[Record excerpts]

Lemma sections_targets (m : sections) (rest : list SidebarSection) :
  sections_ok m → Forall (λ x, pss_Kind x ≠ "operation-tag") rest →
  (λ x, (pss_ID x, pss_Kind x)) <$> filter (λ x, pss_Kind x = "operation-tag")
    (imap number_section (sort_by (less_by (λ x, [KS (pss_ID x)])) (map_to_list m).*2 ++ rest)) ≡ₚ tag_claim <$> keys m.
Proof.
  intros Hm Hr.
  assert (Hn : ∀ (f : nat → SidebarSection → SidebarSection) l, (∀ k x, pss_ID (f k x) = pss_ID x ∧ pss_Kind (f k x) = pss_Kind x) →
    (λ x, (pss_ID x, pss_Kind x)) <$> filter (λ x, pss_Kind x = "operation-tag") (imap f l)
    = (λ x, (pss_ID x, pss_Kind x)) <$> filter (λ x, pss_Kind x = "operation-tag") l).
  { intros f l. revert f. induction l as [|x l IH]; intros f Hf; [done|]. rewrite imap_cons, !filter_cons.
    destruct (Hf 0%nat x) as [Ei Ek]. rewrite Ek. case_decide; cbn; rewrite ?Ei, ?Ek, IH by (intros; apply Hf); done. }
  rewrite Hn by done. rewrite filter_app, (filter_none _ rest), app_nil_r by done.
  rewrite sort_by_perm. unfold keys. rewrite filter_every.
  - rewrite <-!list_fmap_compose. apply reflexive_eq, list_fmap_ext. intros k [i x] Hk%list_elem_of_lookup_2.
    apply elem_of_map_to_list, Hm in Hk as [? ?]. cbn. unfold tag_claim. by f_equal.
  - apply Forall_fmap, Forall_forall. intros [i x] Hk. by apply elem_of_map_to_list, Hm in Hk as [? ?].
Qed.

Lemma fmap_kind {A} (f : A → string) (kind : string) (l : list A) : (λ x, (f x, kind)) <$> l = (λ a, (a, kind)) <$> (f <$> l).
Proof. by rewrite <-list_fmap_compose. Qed.

Lemma build_navigable index s s' d :
  build hasher heap fuel index s = (s', Ok d) → bs_targets s = initial_targets → navigable d.
Proof.
  intros Hr Hs. unfold build in Hr. apply st_bind_ok in Hr as (s1 & overview & H1 & Hr).
  apply st_bind_ok in Hr as (s2 & ops & H2 & Hr). apply st_bind_ok in Hr as (s3 & schemas & H3 & Hr).
  apply st_bind_ok in Hr as (s4 & [[dirs details] secs] & H4 & Hr). apply st_bind_ok in Hr as (s5 & [[sdirs sdetails] sec] & H5 & Hr).
  apply st_bind_ok in Hr as (s6 & search & H6 & Hr). apply st_bind_ok in Hr as (s7 & routes & H7 & Hr).
  injection Hr as <- <-.
  apply st_bind_ok in H2 as (s2' & ops' & H2 & [= -> <-]). apply st_bind_ok in H3 as (s3' & schemas' & H3 & [= -> <-]).
  apply st_bind_ok in H4 as (s4' & [ops m] & H4 & [= -> <- <- <-]). apply st_bind_ok in H5 as (s5' & records & H5 & [= -> <- <- <-]).
  assert (C1 : claimed s [] s1) by (eapply claimed_run, H1; apply unclaiming_overview).
  apply operations_claimed in H2. apply schemas_claimed in H3.
  destruct (build_operations_claimed _ _ _ _ _ _ _ H4) as (Hm & Ea & ids & C4 & K4); [apply map_Forall_empty|].
  assert (C5 : claimed s4 [] s5) by (eapply claimed_run, H5; apply unclaiming_schemas).
  apply schemas_anchors in H5. apply search_claimed in H6 as [C6 L6]. apply routes_lead in H7 as [-> L7].
  pose proof (claimed_app _ _ _ _ _ C1 (claimed_app _ _ _ _ _ H2 (claimed_app _ _ _ _ _ H3 (claimed_app _ _ _ _ _ C4
    (claimed_app _ _ _ _ _ C5 C6))))) as C. cbn [app] in C.
  eapply (claimed_navigable _ _ _ _ C Hs); [|exact L6|exact L7].
  unfold document_targets. apply Permutation_app_head. cbn [finalizeSchemaGraph pdoc_OperationDetails pdoc_SchemaDetails
    pdoc_SidebarSections pdoc_Search]. rewrite !elems_each. cbn [elems default from_option id].
  rewrite <-!list_fmap_compose. change (compose _ (remap_operation _)) with (λ x, (podx_Anchor x, "operation")).
  change (compose _ (remap_schema _)) with (λ x, (psdx_Anchor x, "schema")).
  rewrite sections_targets, K4.
  - repeat apply Permutation_app; [| |done|done].
    + rewrite list_fmap_compose, (fmap_kind podx_Anchor), Ea, <-(fmap_kind io_anchor). by rewrite sort_by_perm.
    + rewrite !list_fmap_compose, (fmap_kind psdx_Anchor), H5, <-(fmap_kind is_anchor). by rewrite sort_by_perm.
  - done.
  - by destruct (sort_by _ schemas'); [|apply Forall_singleton].
Qed.
End navigation.
(* ===== verification/CatalogRecovery.v ===== *)
(** * Crash recovery of catalog activations

    Whatever fails during a transition, the next start finds either the table
    before it or the complete table after it, and removes the journal. *)

From S2P Require Import Prelude GoString GoJson Identity.
From S2P Require Import CatalogIdentity.
From S2P Require Import CatalogModel.
From S2P Require Import CatalogRuntime.
From S2P Require Import CatalogDisk.
From S2P Require Import CatalogStore.
From S2P Require Import Activation.
From S2P Require Import CatalogSafety.
From S2P Require Import CatalogRuns.
From S2P Require Import CatalogCollect.

(** ** Calm disks: nothing fails *)

Definition calm (d : Disk) : Prop := dk_fates d = [].

Lemma bind_run {S A B} (m : stM S A) (f : A → stM S B) s s' a :
  m s = (s', Ok a) → (m ≫= f) s = f a s'.
Proof. intros E. unfold mbind, stM_bind. by rewrite E. Qed.
Lemma lift_run {S A B} (r : res A) (f : A → stM S B) s a : r = Ok a → (lift r ≫= f) s = f a s.
Proof. by intros ->. Qed.
Lemma wrap_run {S A} (m : stM S A) w s s' a : m s = (s', Ok a) → st_wrap m w s = (s', Ok a).
Proof. intros E. by apply st_wrap_ok. Qed.
Lemma on_disk_run {A} (op : io A) (rt : Runtime) d d' a : op d = (d', Ok a) → on_disk op (rt, d) = ((rt, d'), Ok a).
Proof. intros E. by apply on_snd_ok. Qed.

Lemma put_fates_id d : calm d → put_fates [] d = d.
Proof. unfold calm. destruct d; simpl; by intros ->. Qed.
Lemma examine_calm e d : calm d → examine e d = (d, Ok tt).
Proof.
  intros Hd. unfold examine, next_fate, mbind, stM_bind. unfold calm in Hd. rewrite Hd. simpl.
  by rewrite (put_fates_id d Hd).
Qed.
Lemma inspect_calm d : calm d → inspect d = (d, Ok tt).
Proof. apply examine_calm. Qed.
Lemma ctx_calm d : calm d → ctx_Err d = (d, Ok tt).
Proof. apply examine_calm. Qed.
Lemma sync_calm d : calm d → SyncDirectory d = (d, Ok tt).
Proof. apply examine_calm. Qed.
Lemma attempt_calm f d : calm d → attempt f d = (f d, Ok tt).
Proof.
  intros Hd. unfold attempt, next_fate, mbind, stM_bind, modify. unfold calm in Hd. rewrite Hd. simpl.
  by rewrite (put_fates_id d Hd).
Qed.
Lemma write_calm path f d : calm d → DurableAtomicWrite path f d = (f d, Ok tt).
Proof.
  intros Hd. unfold DurableAtomicWrite, next_fate, mbind, stM_bind, modify. unfold calm in Hd. rewrite Hd. simpl.
  by rewrite (put_fates_id d Hd).
Qed.

(** ** Verification of a snapshot reads its files only *)

(** [op] changes nothing but the fates, and what it answers without error it
    answers again on any calm disk with the same files of [id]. *)
Definition reader {A} (id : SnapshotID) (op : io A) : Prop :=
  ∀ d, (∃ l, (op d).1 = put_fates l d)
  ∧ ∀ a, (op d).2 = Ok a → ∀ d0, calm d0 → dk_snapshots d0 !! id = dk_snapshots d !! id → op d0 = (d0, Ok a).

Section reader.
Context (id : SnapshotID).
Lemma requarantined_snapshot_blocks_every_start_witness :
  (restarted_once.2 = Ok tt ∧ dk_quarantine empty_disk = ∅)
  ∧ let open (d : Disk) '(generation, now, fates) :=
    (OpenActivationCoordinatorWithResourceLimits "/srv" true now (NewRuntime generation, put_fates fates d)).1.2 in
  let d' := foldl open damaged_again [(7, 2, []); (8, 3, [Done; Done; Failed])] in
  blocked (example_id "b") damaged_files damaged_routes d'
  ∧ ∀ generation now fates, ∃ s e,
      OpenActivationCoordinatorWithResourceLimits "/srv" true now (NewRuntime generation, put_fates fates d') = (s, Fail e).
Proof.
  split; [split; [vm_compute; reflexivity|reflexivity]|].
  apply (requarantined_snapshot_blocks_every_start "/srv" true (example_id "b") damaged_files damaged_routes
    [(7, 2, []); (8, 3, [Done; Done; Failed])] damaged_again).
  - intros d Hd Hf.
    assert (dk_snapshots damaged_again !! example_id "b" = dk_snapshots d !! example_id "b") as Es
      by (rewrite Hf; apply damaged_found).
    destruct (reader_Preflight "/srv" true (example_id "b") d) as [_ Hr].
    destruct (Preflight "/srv" true (example_id "b") d) as [d' [v|e]]; [|by exists e]. exfalso.
    pose proof (f_equal snd (Hr v eq_refl damaged_again eq_refl Es)) as E. vm_compute in E. discriminate E.
  - split; [split|split].
    + apply damaged_found.
    + apply (bool_decide_unpack _). vm_compute. exact I.
    + apply eq_None_not_Some, (bool_decide_unpack _). vm_compute. exact I.
    + apply found. vm_compute. reflexivity.
  - exists damaged_mounts, "/payments", damaged_entry. split; [apply found; vm_compute; reflexivity|].
    split; [apply found; vm_compute; reflexivity|]. split; [discriminate|vm_compute; reflexivity].
Defined.
End example.
Lemma complete_view c key f v w err fl : bc_heap c !! f = Some fl →
  let c' := complete c key f v w err in
  bc_limits c' = bc_limits c
  ∧ bc_flights c' = (if owns_flight c key f then delete key (bc_flights c) else bc_flights c)
  ∧ bc_heap c' = alter (finish_flight v err) f (bc_heap c)
  ∧ bc_waiters c' = bc_waiters c
  ∧ bc_flightEntries c' = wrap64 (bc_flightEntries c - 1)
  ∧ bc_flightBytes c' = wrap64 (bc_flightBytes c - cf_reservation fl)
  ∧ bc_peakFlightEntries c' = bc_peakFlightEntries c
  ∧ bc_peakFlightBytes c' = bc_peakFlightBytes c
  ∧ bc_capacityChanged c' = S (bc_capacityChanged c)
  ∧ (bc_next c ≤ bc_next c')%nat.
Proof.
  intros Hf. unfold complete. rewrite Hf. simpl.
  set (c1 := signalCapacityChanged _).
  assert (H : ∀ c2, same_flights c1 c2 → let c' := set_heap (bc_capacityChanged c2)
     (alter (finish_flight v err) f (bc_heap c2)) (bc_next c2) c2 in
    bc_limits c' = bc_limits c1 ∧ bc_flights c' = bc_flights c1
    ∧ bc_heap c' = alter (finish_flight v err) f (bc_heap c1)
    ∧ bc_waiters c' = bc_waiters c1 ∧ bc_flightEntries c' = bc_flightEntries c1
    ∧ bc_flightBytes c' = bc_flightBytes c1 ∧ bc_peakFlightEntries c' = bc_peakFlightEntries c1
    ∧ bc_peakFlightBytes c' = bc_peakFlightBytes c1
    ∧ bc_capacityChanged c' = bc_capacityChanged c1 ∧ (bc_next c1 ≤ bc_next c')%nat).
  { intros c2 (?&?&->&?&?&?&?&?&?&?). simpl. auto 20. }
  assert (Hc1 : bc_limits c1 = bc_limits c
    ∧ bc_flights c1 = (if owns_flight c key f then delete key (bc_flights c) else bc_flights c)
    ∧ bc_heap c1 = bc_heap c ∧ bc_waiters c1 = bc_waiters c
    ∧ bc_peakFlightEntries c1 = bc_peakFlightEntries c ∧ bc_peakFlightBytes c1 = bc_peakFlightBytes c
    ∧ bc_flightEntries c1 = wrap64 (bc_flightEntries c - 1)
    ∧ bc_flightBytes c1 = wrap64 (bc_flightBytes c - cf_reservation fl)
    ∧ bc_capacityChanged c1 = S (bc_capacityChanged c) ∧ bc_next c1 = bc_next c).
  { unfold c1, signalCapacityChanged. destruct (owns_flight c key f); simpl; by split_and!. }
  destruct Hc1 as (E1&E2&E3&E4&E5&E6&E7&E8&E9&E10).
  rewrite <-E1, <-E2, <-E3, <-E4, <-E5, <-E6, <-E7, <-E8, <-E9, <-E10.
  destruct (negb _ && _); [|exact (H c1 (reflexivity _))].
  destruct (_ || _); [by refine (H (set_counters _ _ _ _ c1) _)|].
  exact (H _ (admit_entry_same_flights _ c1)).
Qed.

(** MoveToFront keeps the elements. *)
Lemma lru_move_to_front_perm el l : NoDup l.*1 → lru_move_to_front el l ≡ₚ l.
Proof.
  intros Hnd. unfold lru_move_to_front. destruct (lru_value el l) as [e|] eqn:E; [|done].
  symmetry. apply lru_remove_perm; [done|]. by apply lru_value_Some.
Qed.

Lemma linked_reorder c l : linked c → l ≡ₚ bc_lru c →
  linked (set_store (bc_entries c) l (bc_bytes c) c).
Proof.
  intros Hl Hp. constructor; simpl.
  - rewrite (ln_index _ Hl). unfold lru_index. by rewrite Hp.
  - rewrite Hp. apply Hl.
  - intros p. rewrite Hp. apply Hl.
  - intros p. rewrite Hp. apply Hl.
  - rewrite (ln_bytes _ Hl). unfold lru_weight. by rewrite Hp.
Qed.

(** ** EvictSnapshot *)

Lemma evict_entry_linked snapshot c k el : linked c → bc_bytes c ≤ max_uint64 → bc_entries c !! k = Some el →
  linked (evict_entry snapshot c (k, el)) ∧ same_flights c (evict_entry snapshot c (k, el))
  ∧ bc_bytes (evict_entry snapshot c (k, el)) ≤ bc_bytes c
  ∧ bc_entries (evict_entry snapshot c (k, el))
    = (if bool_decide (ck_SnapshotID k = snapshot) then delete k (bc_entries c) else bc_entries c)
  ∧ (∀ p, p ∈ bc_lru (evict_entry snapshot c (k, el)) → p ∈ bc_lru c).
Proof.
  intros Hl Hm Hk. unfold evict_entry, max_uint64 in *. simpl. case_bool_decide; [|by split_and!].
  apply linked_entry in Hk as (e & Hin & <-); [|done].
  rewrite (lru_value_elem el e) by (done || apply Hl). simpl.
  pose proof (linked_weight _ _ _ Hl Hin). unfold wrap64. rewrite Z.mod_small by lia.
  split_and!; [by apply linked_drop|done|simpl; lia|done|].
  simpl. intros p Hp%lru_remove_elem. apply Hp.
Qed.

Lemma evict_entries_linked snapshot (l : list (CacheKey * nat)) c :
  linked c → bc_bytes c ≤ max_uint64 → NoDup l.*1 → (∀ kv, kv ∈ l → bc_entries c !! kv.1 = Some kv.2) →
  let c' := foldl (evict_entry snapshot) c l in
  linked c' ∧ same_flights c c' ∧ bc_bytes c' ≤ bc_bytes c
  ∧ (∀ k el, bc_entries c' !! k = Some el ↔ bc_entries c !! k = Some el ∧ ¬ (k ∈ l.*1 ∧ ck_SnapshotID k = snapshot))
  ∧ (∀ p, p ∈ bc_lru c' → p ∈ bc_lru c).
Proof.
  revert c. induction l as [|[k el] l IH]; intros c Hl Hm Hnd Hin; simpl.
  { split_and!; try done. intros. rewrite elem_of_nil. tauto. }
  apply NoDup_cons in Hnd as [Hni Hnd].
  destruct (evict_entry_linked snapshot c k el Hl Hm) as (Hl1 & Hs1 & Hb1 & He1 & Hr1).
  { apply (Hin (k, el)). by left. }
  destruct (IH (evict_entry snapshot c (k, el)) Hl1 ltac:(lia) Hnd) as (Hl2 & Hs2 & Hb2 & He2 & Hr2).
  { intros [k' el'] Hkv. rewrite He1. assert (k' ≠ k).
    { intros ->. apply Hni. by apply (list_elem_of_fmap_2 fst _ (k, el')). }
    simpl. case_bool_decide; [rewrite lookup_delete_ne by done|]; apply (Hin (k', el')); by right. }
  split_and!; [done|by etrans|lia| |eauto].
  intros k' el'. rewrite He2, He1. simpl. rewrite elem_of_cons. case_bool_decide.
  - rewrite lookup_delete_Some. split; [intros [[Hne Hk] Hn]; split; [done|]; intros [[->|?] ?]; auto|].
    intros [Hk Hn]. split; [split; [intros <-; auto|done]|]. intros [? ?]. auto.
  - split; intros [Hk Hn]; (split; [done|]); intros [? ?]; [|by auto].
    destruct H0 as [->|?]; auto.
Qed.

Lemma evict_entries_size c c' : linked c → linked c' →
  (∀ k el, bc_entries c' !! k = Some el → bc_entries c !! k = Some el) →
  (size (bc_entries c') ≤ size (bc_entries c))%nat.
Proof. intros _ _ H. by apply map_subseteq_size, map_subseteq_spec. Qed.

End store.
Record flights_ok c loads running : Prop := {
  fs_heap : ∀ f fl, bc_heap c !! f = Some fl → flight_ok c loads running f fl;
  fs_running : ∀ f rq, running !! f = Some rq → is_Some (bc_heap c !! f);
  fs_reserved : ∀ f rq fl, running !! f = Some rq → bc_heap c !! f = Some fl → cf_reservation fl = rq_reservation rq;
  fs_issued : ∀ f rq, running !! f = Some rq → is_Some (rq_decoder rq) ∧ issued loads rq;
  fs_flights : ∀ k f, bc_flights c !! k = Some f → ∃ rq, running !! f = Some rq ∧ rq_key rq = k;
  fs_owner : ∀ f rq fl, running !! f = Some rq → bc_heap c !! f = Some fl →
    (bc_flights c !! rq_key rq = Some f ↔ cf_cancelled fl = false);
  fs_waiters : bc_waiters c = total waits loads;
  fs_awaited : ∀ i l f, loads !! i = Some l → awaited l = Some f →
    is_Some (bc_heap c !! f) ∧ ∀ rq, running !! f = Some rq → rq_key rq = rq_key (ld_request l)
}.

(** A running flight that nobody waits for is cancelled; [but] exempts one. *)
Definition attended (but : option nat) c running : Prop :=
  ∀ f rq fl, but ≠ Some f → running !! f = Some rq → bc_heap c !! f = Some fl →
    cf_cancelled fl = false → 1 ≤ cf_waiters fl.

(** Steps that touch neither flights nor waiting loads. *)
Lemma flights_ok_idle c c' loads loads' running :
  flights_ok c loads running → same_flights c c' → requests_kept loads loads' →
  (∀ f, total (waits_on f) loads' = total (waits_on f) loads) → total waits loads' = total waits loads →
  (∀ i l f, loads' !! i = Some l → awaited l = Some f →
    ∃ l0, loads !! i = Some l0 ∧ awaited l0 = Some f ∧ ld_request l0 = ld_request l) →
  flights_ok c' loads' running.
Proof.
  intros [] (El & Ef & Eh & Ew & _ & _ & _ & _ & _ & En) Hk Hon Hw Ha.
  constructor; rewrite ?Ef, ?Eh, ?Ew; try done.
  - intros f fl Hf. destruct (fs_heap0 f fl Hf). constructor; [lia|done|]. by rewrite Hon.
  - intros f rq Hf. destruct (fs_issued0 f rq Hf). auto.
  - congruence.
  - intros i l f Hi Hl. destruct (Ha i l f Hi Hl) as (l0 & H0 & H1 & <-). eauto.
Qed.
(* ===== verification/SearchText.v ===== *)
(** * Search text (application/catalog/normalize.go, search_model.go)

    How queries and indexed texts are normalised and cut into tokens, words and
    trigrams.  NFKC normalisation and case folding are golang.org/x/text; they
    and the letter and digit tables of [unicode] are the class [SearchTables]. *)

From S2P Require Import Prelude GoString GoSha256 EmbeddedJson.

Class SearchTables := {
  nfkc_string : string → string;   (* norm.NFKC.String *)
  fold_string : string → string;   (* cases.Fold().String *)
  is_letter : Z → bool;            (* unicode.IsLetter *)
  is_decimal : Z → bool;           (* unicode.IsDigit *)
  is_lower : Z → bool;             (* unicode.IsLower *)
  is_upper : Z → bool;             (* unicode.IsUpper *)
}.

Definition maxSearchQueryBytes : Z := 256.
Definition maxSearchQueryScalars : Z := 128.
Definition maxSearchQueryTokens : Z := 8.
Definition maxSearchSnippetScalars : nat := 320.
Definition maxSearchIndexedDescriptionScalars : nat := 4096.

Definition ErrInvalidQuery : error := Errorf "invalid_query" [].
Definition invalid_query (format : string) : error := Errorf format [EErr ErrInvalidQuery].

Record normalizedSearchQuery := MkNormalizedSearchQuery {
  nq_Exact : string;
  nq_Tokens : list string;
}.

(** The characters that join the parts of a path or an identifier. *)
Definition joins_parts (r : Z) : bool := existsb (Z.eqb r) (bytes_of "/{}.:_-").

Section text.
Context `{SearchTables}.

Definition token_rune (r : Z) : bool := is_letter r || is_decimal r || joins_parts r.
Definition tokenizeSearchText (value : string) : list string :=
  of_runes <$> split_runs (λ r, negb (token_rune r)) [] (runes value).

Definition normalizeSearchExact (input : string) : res string :=
  throw_if (negb (valid_utf8 input) || (maxSearchQueryBytes <? go_len input))
    (invalid_query "%w: encoding or byte limit") ;;
  throw_if (existsb is_control (runes input)) (invalid_query "%w: control character") ;;
  let value := fold_string (nfkc_string (TrimSpace input)) in
  throw_if (bool_decide (value = "") || (maxSearchQueryBytes <? go_len value)
            || (maxSearchQueryScalars <? Z.of_nat (length (runes value))))
    (invalid_query "%w: normalized limit") ;;
  mret value.

Definition tokenizeNormalizedSearchExact (exact : string) : res normalizedSearchQuery :=
  let tokens := tokenizeSearchText exact in
  throw_if (bool_decide (tokens = []) || (maxSearchQueryTokens <? Z.of_nat (length tokens)))
    (invalid_query "%w: token count") ;;
  mret (MkNormalizedSearchQuery exact tokens).

Definition normalizeSearchQuery (input : string) : res normalizedSearchQuery :=
  exact ← normalizeSearchExact input;
  tokenizeNormalizedSearchExact exact.

(** ** Indexed texts *)

Definition sanitizeSearchText (value : string) : string :=
  of_runes ((λ r, if is_control r then 32 else r) <$> runes value).

Definition searchSnippet (value : string) : string :=
  let value := Join (Fields (sanitizeSearchText value)) " " in
  if (length (runes value) <=? maxSearchSnippetScalars)%nat then value
  else of_runes (take maxSearchSnippetScalars (runes value)).

Definition searchIndexedDescription (value : string) : string :=
  let value := sanitizeSearchText value in
  let rs := runes value in
  if (length rs <=? maxSearchIndexedDescriptionScalars)%nat then value
  else of_runes (take maxSearchIndexedDescriptionScalars rs).

(** The byte after the last of a few ASCII separators, as [LastIndexAny] finds it. *)
Fixpoint after_last (separator : Z → bool) (l : list Z) : option (list Z) :=
  match l with
  | [] => None
  | b :: l =>
      match after_last separator l with
      | Some rest => Some rest
      | None => if separator b then Some l else None
      end
  end.
Definition shortSchemaName (value : string) : string :=
  match after_last (λ b, existsb (Z.eqb b) (bytes_of ".:/")) (bytes_of value) with
  | Some (b :: rest) => of_bytes (b :: rest)
  | _ => value
  end.

(** A word of an identifier ends before a rune that is no letter or digit,
    between lower and upper case, between letters and digits, and before the
    last capital of a run that a lower-case letter follows. *)
Definition word_boundary (previous character : Z) (next : option Z) : bool :=
  is_lower previous && is_upper character
  || negb (Bool.eqb (is_decimal previous) (is_decimal character))
  || match next with
     | Some next => is_upper previous && is_upper character && is_lower next
     | None => false
     end.

(** The loop of [splitSearchIndexWords]; [word] is the reversed word since
    [start], empty when there is none. *)
Fixpoint split_words (word : list Z) (rs : list Z) : list (list Z) :=
  let flush := match word with [] => [] | _ => [reverse word] end in
  match rs with
  | [] => flush
  | r :: rs =>
      if negb (is_letter r) && negb (is_decimal r) then flush ++ split_words [] rs
      else
        match word with
        | [] => split_words [r] rs
        | previous :: _ =>
            if word_boundary previous r (head rs) then flush ++ split_words [r] rs
            else split_words (r :: word) rs
        end
  end.
Definition splitSearchIndexWords (value : string) : list string := of_runes <$> split_words [] (runes value).

Definition value_tokens (value : string) : list string :=
  let value := nfkc_string (sanitizeSearchText value) in
  filter (λ piece, piece ≠ "") (fold_string <$> splitSearchIndexWords value)
  ++ filter (λ token, token ≠ "") (tokenizeSearchText (fold_string value)).
Definition searchTokenSet (values : list string) : list string :=
  sort_strings (elements (list_to_set (C := gset string) (values ≫= value_tokens))).

Definition searchTrigrams (value : string) : list string :=
  let rs := runes value in
  if (length rs <? 3)%nat then []
  else
    let count := (length rs - 2)%nat in
    let positions := 0%nat :: (if (1 <? count)%nat then [(count / 2)%nat] else [])
                     ++ (if (2 <? count)%nat then [(count - 1)%nat] else []) in
    sort_strings (elements (list_to_set (C := gset string)
      ((λ position, of_runes (take 3 (drop position rs))) <$> positions))).

(** [strings.FieldsFunc] on the joining characters. *)
Definition name_parts (value : string) : list string :=
  of_segs <$> split_runs (λ seg, match seg.1 with Some r => joins_parts r | None => false end) [] (decode (bytes_of value)).

Fixpoint operation_aliases (seen : gset string) (values : list string) : list string :=
  match values with
  | [] => []
  | value :: values =>
      let parts := name_parts value in
      let alias := TrimSpace (List.last parts "") in
      if (length parts <? 2)%nat || (length (runes alias) <? 4)%nat then operation_aliases seen values
      else
        match normalizeSearchExact alias with
        | Fail _ => operation_aliases seen values
        | Ok normalized =>
            if bool_decide (normalized ∈ seen) then operation_aliases seen values
            else alias :: operation_aliases ({[normalized]} ∪ seen) values
        end
  end.
Definition searchOperationAliases (values : list string) : list string := operation_aliases ∅ values.
End text.

(** ** The ASCII part of the tables, for samples *)

Definition ascii_tables : SearchTables := {|
  nfkc_string s := s;
  fold_string s := of_runes (ascii_lower <$> runes s);
  is_letter r := in_range 97 122 r || in_range 65 90 r;
  is_decimal r := in_range 48 57 r;
  is_lower r := in_range 97 122 r;
  is_upper r := in_range 65 90 r;
|}.

Example token_set_sample :
  @searchTokenSet ascii_tables ["listUserPets"; "GET /pets/{id}"]
  = ["/pets/{id}"; "get"; "id"; "list"; "listuserpets"; "pets"; "user"].
Proof. vm_compute. reflexivity. Qed.
Example trigrams_sample : searchTrigrams "petstore" = ["ore"; "pet"; "sto"].
Proof. vm_compute. reflexivity. Qed.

[/Record excerpts]

--- What you need to do ---
Based on the material above, how many lines contain the string "alter"? State the number alone.

--- Expected answer ---
3